[Data supplied Boundary: Start]

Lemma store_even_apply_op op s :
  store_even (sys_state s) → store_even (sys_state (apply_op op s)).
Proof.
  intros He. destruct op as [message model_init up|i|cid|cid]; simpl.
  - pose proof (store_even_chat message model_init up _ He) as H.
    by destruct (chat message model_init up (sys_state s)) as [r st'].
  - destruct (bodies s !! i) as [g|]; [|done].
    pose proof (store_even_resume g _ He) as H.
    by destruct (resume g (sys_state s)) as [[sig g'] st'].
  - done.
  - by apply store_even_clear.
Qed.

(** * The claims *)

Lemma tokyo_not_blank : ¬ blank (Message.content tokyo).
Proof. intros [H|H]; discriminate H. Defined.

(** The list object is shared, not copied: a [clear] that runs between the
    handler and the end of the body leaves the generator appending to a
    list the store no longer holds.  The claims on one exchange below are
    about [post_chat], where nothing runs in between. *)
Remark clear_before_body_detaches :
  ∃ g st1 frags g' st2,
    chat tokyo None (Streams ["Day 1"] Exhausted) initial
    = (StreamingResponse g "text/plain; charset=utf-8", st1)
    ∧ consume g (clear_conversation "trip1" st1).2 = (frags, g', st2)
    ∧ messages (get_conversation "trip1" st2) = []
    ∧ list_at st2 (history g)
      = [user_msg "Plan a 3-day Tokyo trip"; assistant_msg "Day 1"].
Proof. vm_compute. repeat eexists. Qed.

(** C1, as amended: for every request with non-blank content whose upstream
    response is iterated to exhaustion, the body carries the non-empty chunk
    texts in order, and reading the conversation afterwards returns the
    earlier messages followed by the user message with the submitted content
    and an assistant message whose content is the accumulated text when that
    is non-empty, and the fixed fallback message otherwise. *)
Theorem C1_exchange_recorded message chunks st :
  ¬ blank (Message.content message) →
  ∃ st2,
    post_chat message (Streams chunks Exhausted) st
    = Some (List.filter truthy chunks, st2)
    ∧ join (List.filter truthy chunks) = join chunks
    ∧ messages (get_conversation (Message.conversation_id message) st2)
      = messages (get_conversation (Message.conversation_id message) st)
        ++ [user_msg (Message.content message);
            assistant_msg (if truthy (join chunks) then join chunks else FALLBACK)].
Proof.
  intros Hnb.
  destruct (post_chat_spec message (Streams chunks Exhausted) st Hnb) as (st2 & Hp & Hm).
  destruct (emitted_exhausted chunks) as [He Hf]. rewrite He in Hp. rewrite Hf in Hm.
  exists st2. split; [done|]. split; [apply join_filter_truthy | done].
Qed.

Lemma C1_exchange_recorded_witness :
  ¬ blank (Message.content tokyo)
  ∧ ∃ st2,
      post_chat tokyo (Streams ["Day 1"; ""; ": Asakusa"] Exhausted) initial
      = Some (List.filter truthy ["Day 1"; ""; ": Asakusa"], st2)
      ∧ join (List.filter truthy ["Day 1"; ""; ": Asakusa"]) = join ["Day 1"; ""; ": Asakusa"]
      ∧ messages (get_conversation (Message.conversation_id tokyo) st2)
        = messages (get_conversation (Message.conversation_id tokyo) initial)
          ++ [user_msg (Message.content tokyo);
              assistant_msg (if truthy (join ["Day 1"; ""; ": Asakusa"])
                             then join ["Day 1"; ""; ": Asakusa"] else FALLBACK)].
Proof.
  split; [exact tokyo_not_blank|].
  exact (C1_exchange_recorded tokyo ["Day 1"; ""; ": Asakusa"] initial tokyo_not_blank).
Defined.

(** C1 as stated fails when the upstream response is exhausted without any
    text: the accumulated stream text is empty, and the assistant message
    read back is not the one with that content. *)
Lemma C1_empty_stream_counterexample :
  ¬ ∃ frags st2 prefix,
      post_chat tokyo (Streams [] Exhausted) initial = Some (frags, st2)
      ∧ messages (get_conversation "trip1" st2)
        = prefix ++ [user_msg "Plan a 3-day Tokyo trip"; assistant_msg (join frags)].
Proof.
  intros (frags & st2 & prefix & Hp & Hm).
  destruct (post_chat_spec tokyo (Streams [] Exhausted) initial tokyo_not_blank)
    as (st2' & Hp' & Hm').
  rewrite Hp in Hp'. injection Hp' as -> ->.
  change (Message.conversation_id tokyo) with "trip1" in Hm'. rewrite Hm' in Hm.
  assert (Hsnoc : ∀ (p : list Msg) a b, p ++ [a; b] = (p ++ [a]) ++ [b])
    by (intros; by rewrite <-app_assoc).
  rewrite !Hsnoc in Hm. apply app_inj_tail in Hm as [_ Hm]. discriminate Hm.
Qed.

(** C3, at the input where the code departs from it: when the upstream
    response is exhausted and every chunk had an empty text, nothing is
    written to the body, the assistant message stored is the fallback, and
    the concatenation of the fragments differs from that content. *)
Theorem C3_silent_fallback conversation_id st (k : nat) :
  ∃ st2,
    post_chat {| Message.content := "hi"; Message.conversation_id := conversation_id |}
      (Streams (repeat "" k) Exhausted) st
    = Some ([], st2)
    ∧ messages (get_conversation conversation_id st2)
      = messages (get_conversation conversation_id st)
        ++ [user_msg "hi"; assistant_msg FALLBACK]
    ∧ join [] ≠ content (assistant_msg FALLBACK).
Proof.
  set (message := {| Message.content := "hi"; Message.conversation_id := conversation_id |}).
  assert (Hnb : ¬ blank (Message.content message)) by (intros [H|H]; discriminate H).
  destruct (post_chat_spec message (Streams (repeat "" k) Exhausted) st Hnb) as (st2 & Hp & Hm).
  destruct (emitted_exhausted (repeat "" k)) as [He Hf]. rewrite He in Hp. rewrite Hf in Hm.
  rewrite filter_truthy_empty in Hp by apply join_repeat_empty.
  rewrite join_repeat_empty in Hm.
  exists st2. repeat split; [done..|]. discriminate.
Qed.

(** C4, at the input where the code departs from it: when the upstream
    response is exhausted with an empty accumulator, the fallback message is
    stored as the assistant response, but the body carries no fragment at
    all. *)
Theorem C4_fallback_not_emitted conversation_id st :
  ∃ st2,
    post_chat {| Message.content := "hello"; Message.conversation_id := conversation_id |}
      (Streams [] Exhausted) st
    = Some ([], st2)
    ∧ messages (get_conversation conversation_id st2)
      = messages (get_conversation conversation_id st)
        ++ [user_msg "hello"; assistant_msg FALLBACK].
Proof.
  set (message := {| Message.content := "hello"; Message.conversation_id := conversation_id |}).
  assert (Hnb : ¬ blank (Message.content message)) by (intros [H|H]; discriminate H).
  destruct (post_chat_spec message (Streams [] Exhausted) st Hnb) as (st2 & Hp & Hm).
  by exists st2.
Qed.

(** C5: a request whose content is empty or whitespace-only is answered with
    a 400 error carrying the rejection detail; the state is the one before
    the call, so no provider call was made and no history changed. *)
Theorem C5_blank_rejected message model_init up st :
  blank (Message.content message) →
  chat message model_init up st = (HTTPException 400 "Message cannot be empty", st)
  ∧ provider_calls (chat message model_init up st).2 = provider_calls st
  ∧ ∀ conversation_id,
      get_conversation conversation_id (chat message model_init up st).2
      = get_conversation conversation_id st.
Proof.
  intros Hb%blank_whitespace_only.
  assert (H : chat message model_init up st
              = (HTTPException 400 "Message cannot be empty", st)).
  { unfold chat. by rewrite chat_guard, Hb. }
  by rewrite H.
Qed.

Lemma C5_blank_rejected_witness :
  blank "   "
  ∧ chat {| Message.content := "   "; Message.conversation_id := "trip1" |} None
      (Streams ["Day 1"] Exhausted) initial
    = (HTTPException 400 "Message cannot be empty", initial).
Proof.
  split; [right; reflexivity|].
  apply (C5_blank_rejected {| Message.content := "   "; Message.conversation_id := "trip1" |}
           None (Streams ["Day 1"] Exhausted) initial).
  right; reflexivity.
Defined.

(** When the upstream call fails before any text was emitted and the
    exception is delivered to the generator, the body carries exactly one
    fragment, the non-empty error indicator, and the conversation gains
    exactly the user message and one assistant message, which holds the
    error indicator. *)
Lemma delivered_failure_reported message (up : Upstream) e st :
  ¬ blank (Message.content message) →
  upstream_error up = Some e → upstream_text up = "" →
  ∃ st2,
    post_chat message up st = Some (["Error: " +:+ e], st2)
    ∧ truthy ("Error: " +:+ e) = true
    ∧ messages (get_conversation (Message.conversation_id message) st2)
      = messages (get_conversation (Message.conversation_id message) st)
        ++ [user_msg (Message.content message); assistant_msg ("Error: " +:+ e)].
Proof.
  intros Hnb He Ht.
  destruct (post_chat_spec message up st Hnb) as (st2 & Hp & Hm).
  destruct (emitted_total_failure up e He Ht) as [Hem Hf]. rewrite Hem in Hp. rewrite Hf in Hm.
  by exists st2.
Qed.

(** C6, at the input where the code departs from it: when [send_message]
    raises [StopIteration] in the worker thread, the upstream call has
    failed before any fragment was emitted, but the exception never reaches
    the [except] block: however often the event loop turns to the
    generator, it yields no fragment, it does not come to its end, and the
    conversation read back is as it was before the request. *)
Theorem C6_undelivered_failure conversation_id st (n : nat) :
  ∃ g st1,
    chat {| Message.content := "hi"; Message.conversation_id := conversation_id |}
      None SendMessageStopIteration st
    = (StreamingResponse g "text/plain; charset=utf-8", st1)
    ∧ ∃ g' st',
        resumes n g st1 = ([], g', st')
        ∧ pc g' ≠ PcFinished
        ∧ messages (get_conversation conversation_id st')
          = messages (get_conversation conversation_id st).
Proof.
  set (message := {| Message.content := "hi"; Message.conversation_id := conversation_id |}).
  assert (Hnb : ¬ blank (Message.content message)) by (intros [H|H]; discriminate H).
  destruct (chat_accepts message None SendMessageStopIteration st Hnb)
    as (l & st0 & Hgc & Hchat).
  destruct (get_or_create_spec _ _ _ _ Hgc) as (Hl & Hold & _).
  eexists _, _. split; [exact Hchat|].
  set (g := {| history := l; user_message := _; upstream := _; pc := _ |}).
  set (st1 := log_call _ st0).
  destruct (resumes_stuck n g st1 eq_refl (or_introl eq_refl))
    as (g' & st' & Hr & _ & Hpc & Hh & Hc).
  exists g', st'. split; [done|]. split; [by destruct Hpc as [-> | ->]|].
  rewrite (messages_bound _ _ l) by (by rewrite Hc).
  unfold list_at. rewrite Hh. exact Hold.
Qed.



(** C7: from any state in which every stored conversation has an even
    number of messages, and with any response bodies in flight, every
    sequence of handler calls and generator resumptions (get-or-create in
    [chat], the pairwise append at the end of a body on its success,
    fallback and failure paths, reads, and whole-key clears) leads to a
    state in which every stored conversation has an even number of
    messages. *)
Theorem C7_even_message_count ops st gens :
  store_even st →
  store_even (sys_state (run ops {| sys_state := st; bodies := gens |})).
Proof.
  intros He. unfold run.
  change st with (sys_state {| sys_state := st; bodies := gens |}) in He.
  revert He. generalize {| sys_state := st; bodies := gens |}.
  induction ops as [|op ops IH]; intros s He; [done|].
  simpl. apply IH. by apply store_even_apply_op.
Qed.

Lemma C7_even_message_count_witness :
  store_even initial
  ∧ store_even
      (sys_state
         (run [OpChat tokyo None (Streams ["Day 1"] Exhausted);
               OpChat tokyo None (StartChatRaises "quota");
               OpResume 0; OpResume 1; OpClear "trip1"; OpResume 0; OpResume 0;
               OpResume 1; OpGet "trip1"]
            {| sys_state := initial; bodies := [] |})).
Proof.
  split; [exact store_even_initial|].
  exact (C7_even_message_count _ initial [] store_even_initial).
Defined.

[Data supplied Boundary: End]

| Work task |
Take exactly the lines from the one containing "change (Message.conversation_id tokyo)" through the one containing "by (intros; by rewrite <-app_assoc)." in the data above, and output them with nothing added.

| Answer for this exercise |
  change (Message.conversation_id tokyo) with "trip1" in Hm'. rewrite Hm' in Hm.
  assert (Hsnoc : ∀ (p : list Msg) a b, p ++ [a; b] = (p ++ [a]) ++ [b])
    by (intros; by rewrite <-app_assoc).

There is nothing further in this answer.